**Given data**
(* ===== verification/EvidenceTheorems.v ===== *)
(** * What the evidence service guarantees

    The configuration identity binds every parameter; an answer covers the
    watermark of the request and is the oracle's evidence over the facts as they
    were at its query point; both paths agree on a store at rest; every answer has
    one bounded score per candidate; the direct path faults when an event is
    committed between its reads; zero evidence is never traced as a change of
    order. *)

From Stdlib Require Import SpecFloat Ascii String.
From stdpp Require Import base list strings gmap pretty sorting relations.
From S2P Require Import Prelude Bytes Float64 SixDigits PyJson Facts TextMatch Oracle OracleTheorems OracleProjection Ann Build Delta DeltaProjection DeltaCheckpoint DeltaSystem DeltaTheorems Evidence.
Open Scope Z_scope.

(** ** The identity *)

Lemma format_identity_colonless v s : format_identity_double v = Ok s → colonless s.
Proof.
  unfold format_identity_double. intros (q&_&[= <-])%bind_Ok. destruct (is_inf q); [by repeat constructor|apply colonless_format].
Qed.

(** Colon-separated fields after a prefix. *)
Definition field_text (prefix : string) (fields : list string) : string := foldl (λ s f, s +:+ ":" +:+ f) prefix fields.

Lemma field_text_snoc prefix l f : field_text prefix (l ++ [f]) = field_text prefix l +:+ ":" +:+ f.
Proof. unfold field_text. by rewrite foldl_app. Qed.

Lemma field_text_inj p p' l l' : length l = length l' → Forall colonless l → Forall colonless l' →
  field_text p l = field_text p' l' → p = p' ∧ l = l'.
Proof.
  revert l'. induction l as [|f l IH] using rev_ind; intros l' Hlen Hl Hl' Heq.
  { by destruct l'. }
  destruct l' as [|f' l' _] using rev_ind; [rewrite length_app in Hlen; simpl in Hlen; lia|].
  rewrite !length_app in Hlen. simpl in Hlen. apply Forall_app in Hl as [Hl [Hf _]%Forall_cons].
  apply Forall_app in Hl' as [Hl' [Hf' _]%Forall_cons]. rewrite !field_text_snoc in Heq.
  apply colon_split in Heq as [Heq ->]; [|done..]. apply IH in Heq as [-> ->]; [done|lia|done..].
Qed.

Lemma app_inv_prefix (c a b : string) : c +:+ a = c +:+ b → a = b.
Proof. induction c as [|x c IH]; [done|]. rewrite !str_app_cons. intros [= ?]. by apply IH. Qed.

(** The fields of an identity. *)
Definition ann_fields (ann : option (Z * Z)) : list string :=
  match ann with Some (o, q) => ["overfetch=" +:+ pretty o; "qs=" +:+ pretty q] | None => [] end.
Definition identity_fields (t k h s g : string) (ann : option (Z * Z)) : list string :=
  ["tau=" +:+ t; "kev=" +:+ k; "H=" +:+ h; "sat=" +:+ s; "gamma=" +:+ g] ++ ann_fields ann.

Lemma compose_fields r p gamma o q id : compose_config_identity r p gamma o q = Ok id →
  ∃ t h s g ann, format_identity_double (tau p) = Ok t ∧ format_identity_double (half_life p) = Ok h ∧
    format_identity_double (saturation_k p) = Ok s ∧ format_identity_double gamma = Ok g ∧
    o = fst <$> ann ∧ q = snd <$> ann ∧
    id = field_text ("evidence-v1:repr=" +:+ r) (identity_fields t (pretty (k_evidence p)) h s g ann).
Proof.
  unfold compose_config_identity. intros Hc.
  apply bind_Ok in Hc as (?&_&Hc). apply bind_Ok in Hc as (?&_&Hc). apply bind_Ok in Hc as (t&Ht&Hc).
  apply bind_Ok in Hc as (h&Hh&Hc). apply bind_Ok in Hc as (s&Hs&Hc). apply bind_Ok in Hc as (g&Hg&Hc).
  assert (∀ more, EVIDENCE_CONFIG_ID_VERSION +:+ ":repr=" +:+ r +:+ ":tau=" +:+ t +:+ ":kev=" +:+ pretty (k_evidence p) +:+
    ":H=" +:+ h +:+ ":sat=" +:+ s +:+ ":gamma=" +:+ g +:+ more =
    field_text ("evidence-v1:repr=" +:+ r) (identity_fields t (pretty (k_evidence p)) h s g None) +:+ more) as Htext.
  { intros more. unfold field_text, identity_fields. cbn [app foldl ann_fields]. rewrite <- !str_app_assoc. reflexivity. }
  destruct o as [o|], q as [q|]; try done.
  - apply bind_Ok in Hc as (?&_&Hc). apply bind_Ok in Hc as (?&_&[= <-]).
    exists t, h, s, g, (Some (o, q)). split_and!; try done. rewrite <- !str_app_assoc, Htext.
    unfold identity_fields, field_text. cbn [app foldl ann_fields]. rewrite <- !str_app_assoc. reflexivity.
  - injection Hc as <-. exists t, h, s, g, None. split_and!; try done.
    specialize (Htext ""). by rewrite !str_app_nil in Htext.
Qed.

Lemma identity_fields_colonless p t h s g gamma ann :
  format_identity_double (tau p) = Ok t → format_identity_double (half_life p) = Ok h →
  format_identity_double (saturation_k p) = Ok s → format_identity_double gamma = Ok g →
  Forall colonless (identity_fields t (pretty (k_evidence p)) h s g ann).
Proof.
  intros ????. apply Forall_app. split.
  - repeat (apply Forall_cons_2; [apply colonless_app; [by repeat constructor|];
      first [by apply colonless_pretty|by eapply format_identity_colonless]|]). constructor.
  - destruct ann as [[o q]|]; simpl; [|constructor].
    repeat (apply Forall_cons_2; [apply colonless_app; [by repeat constructor|apply colonless_pretty]|]). constructor.
Qed.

**What is required**
Only an exact copy of the lines from the beginning of the listing through the line with "were at its", both included, belongs in the answer.

**Answer to this problem**
(* ===== verification/EvidenceTheorems.v ===== *)
(** * What the evidence service guarantees

    The configuration identity binds every parameter; an answer covers the
    watermark of the request and is the oracle's evidence over the facts as they
    were at its query point; both paths agree on a store at rest; every answer has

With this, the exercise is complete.